Lo spettatore viene trasportato nella storia di questi ragazzi, che
non risulta mai banale o scontata o piena di stereotipi. Le
vicende e i personaggi sono tratti
da una storia vera e il libro che alla fine viene pubblicato si
intitola “The Freedom Writers
Diary: How a Teacher and 150 Teens Used Writing to Change Themselves
and the World Around Them” . Il
nome Freedom Writers rende omaggio al nome di
coloro che combatterono per
i diritti civili degli anni '60: Freedom Riders.
Quando
lo vidi anni fa, pensai
fosse
l'ennesimo film di ragazzi con situazioni particolari che venivano
“salvati” da una
persona buona di
cuore.
Mi sono completamente ricreduta, il film non mi ha mai annoiata
e il personaggio della Gruwell mi
è rimasto nel cuore.
Hilary Swank dà al suo personaggio quel
senso
di dolcezza e maternità senza risultare mai irreale, costruita o
anche mielosa ma
la sua fragilità è credibile fino a trasmettere empatia,
perché nessuno è un supereroe. Il regista, a mio parere, riesce a
far emergere il concetto che l'emarginazione sociale sia il frutto
della malvagità e dell’egoismo dell’essere umano e
che dipende totalmente da noi e dai nostri pregiudizi e pensieri.

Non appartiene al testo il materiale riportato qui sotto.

Lemma PatchBranchAt_ok c s k o t :
  kind_ok k -> small o -> small t -> (t - o) mod 4 = 0 -> reaches k (t - o) ->
  buf_read (Buffer s) o 4 = Some (base_word k) ->
  exists b', buf_write (Buffer s) o (le_bytes 4 (branch_word k (t - o))) = Some b' /\
    PatchBranchAt o t c s = Ok (set_buffer b' s).
Proof.
  intros Hk Ho Ht Ha Hr Hb. pose proof (buf_read_bounds _ _ _ _ Hb).
  eexists. split; [apply buf_write_some; rewrite ?length_le_bytes; lia|].
  unfold PatchBranchAt. rewrite Hb, (small_s32 t), (small_s32 o) by done.
  rewrite s_small by (lia || by eapply reaches_s32).
  rewrite logman_true by (by apply aligned_guard). rewrite base_word_opcode by done.
  pose proof (reaches_guard _ _ Hr) as G. pose proof (patch_placeholder k (t - o) Hk) as P.
  destruct k; cbn [Z.eqb Pos.eqb]; rewrite logman_true by exact G; cbv zeta; rewrite P;
    rewrite buf_write_some by (rewrite ?length_le_bytes; lia); done.
Qed.

(** Only the code buffer changed, and not its size. *)
Definition same_but_buffer (s s' : Emitter) : Prop :=
  s' = set_buffer (Buffer s') s /\ length (Buffer s') = length (Buffer s).

Lemma PatchPending_loop_ok c t ps fuel idx s :
  chain (PendingBranches s) idx (ps.*1) -> (length ps < fuel)%nat -> small t ->
  (forall o k, (o, k) ∈ ps -> kind_ok k /\ small o /\ (t - o) mod 4 = 0 /\ reaches k (t - o) /\
     buf_read (Buffer s) o 4 = Some (base_word k)) ->
  (forall i j o o', ps.*1 !! i = Some o -> ps.*1 !! j = Some o' -> i <> j -> apart o o') ->
  idx < Z.of_nat (length (PendingBranches s)) < 2 ^ 31 ->
  exists s', PatchPending_loop fuel idx t c s = Ok s' /\ same_but_buffer s s' /\
    (forall o k, (o, k) ∈ ps -> buf_read (Buffer s') o 4 = Some (u32 (branch_word k (t - o)))) /\
    (forall o', (forall o, o ∈ ps.*1 -> apart o o') ->
       buf_read (Buffer s') o' 4 = buf_read (Buffer s) o' 4).
Proof.
  revert fuel idx s. induction ps as [|[o k] ps IH]; intros fuel idx s Hc Hf Ht Hp Hd Hi;
    inversion Hc as [? Hneg|? e os Hpos Hlk Hlt Hc']; subst.
  - exists s. split; [destruct fuel; simpl; by bool_lia|].
    split; [split; [by destruct s|done]|]. split; [|done]. by intros ?? ?%elem_of_nil.
  - destruct fuel as [|fuel]; [cbn [length] in Hf; lia|].
    destruct (Hp (patch_offset e) k) as (Hk & So & Ha & Hr & Hb); [left|].
    destruct (PatchBranchAt_ok c s k _ t Hk So Ht Ha Hr Hb) as (b' & Hw & Hpatch).
    assert (forall o', apart (patch_offset e) o' -> buf_read b' o' 4 = buf_read (Buffer s) o' 4) as Hoth.
    { intros o' Hap. eapply buf_read_write_other; [done|].
      rewrite length_le_bytes. destruct Hap; [right|left]; lia. }
    assert (forall o', o' ∈ ps.*1 -> apart (patch_offset e) o') as Hap.
    { intros o' [j Hj]%list_elem_of_lookup. apply (Hd 0%nat (S j)); done. }
    destruct (IH fuel (next e) (set_buffer b' s)) as (s' & Hrun & [Hs Hl] & Hres & Hother).
    + done.
    + cbn [length] in Hf; lia.
    + done.
    + intros o' k' Hin. destruct (Hp o' k') as (?&?&?&?&?); [by right|]. split_and!; try done.
      simpl. rewrite Hoth; [done|]. apply Hap, list_elem_of_fmap. by exists (o', k').
    + intros i j o' o'' Hi' Hj' Hij. apply (Hd (S i) (S j)); done || lia.
    + simpl. lia.
    + exists s'. cbn [PatchPending_loop]. bool_lia.
      rewrite logman_true by (rewrite u_small by (unfold is_u; lia); apply Z.ltb_lt; lia).
      rewrite Hlk. unfold andthen. rewrite !small_u64, Hpatch, Hrun by done. split; [done|].
      split; [split; [by rewrite Hs at 1; destruct s|
        rewrite Hl; simpl; by eapply buf_write_length]|].
      split.
      * intros o' k' [Heq|Hin]%elem_of_cons; [|by apply Hres]. simplify_eq.
        rewrite Hother; [by eapply buf_read_write_same|].
        intros o' Ho'. destruct (Hap o' Ho'); [right|left]; lia.
      * intros o' Ho'. rewrite Hother by (intros; apply Ho'; by right). apply Hoth, Ho'. left.
Qed.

Altra cosa che mi ha particolarmente colpito: la scuola non è vista
come un'istituzione che dovrebbe salvare il soggetto debole, al
contrario probabilmente all'inizio del film lo getta ancor di più
nell'oscurità, come se lo ritenesse senza speranza. È
struggente immaginare come possa sentirsi un ragazzo in difficoltà
in un contesto del genere!
Ecco che attraverso la figura della Gruwell la
scuola diviene rifugio e salvezza per chi, come nel caso di alcuni
studenti del film, non possiede nemmeno una casa.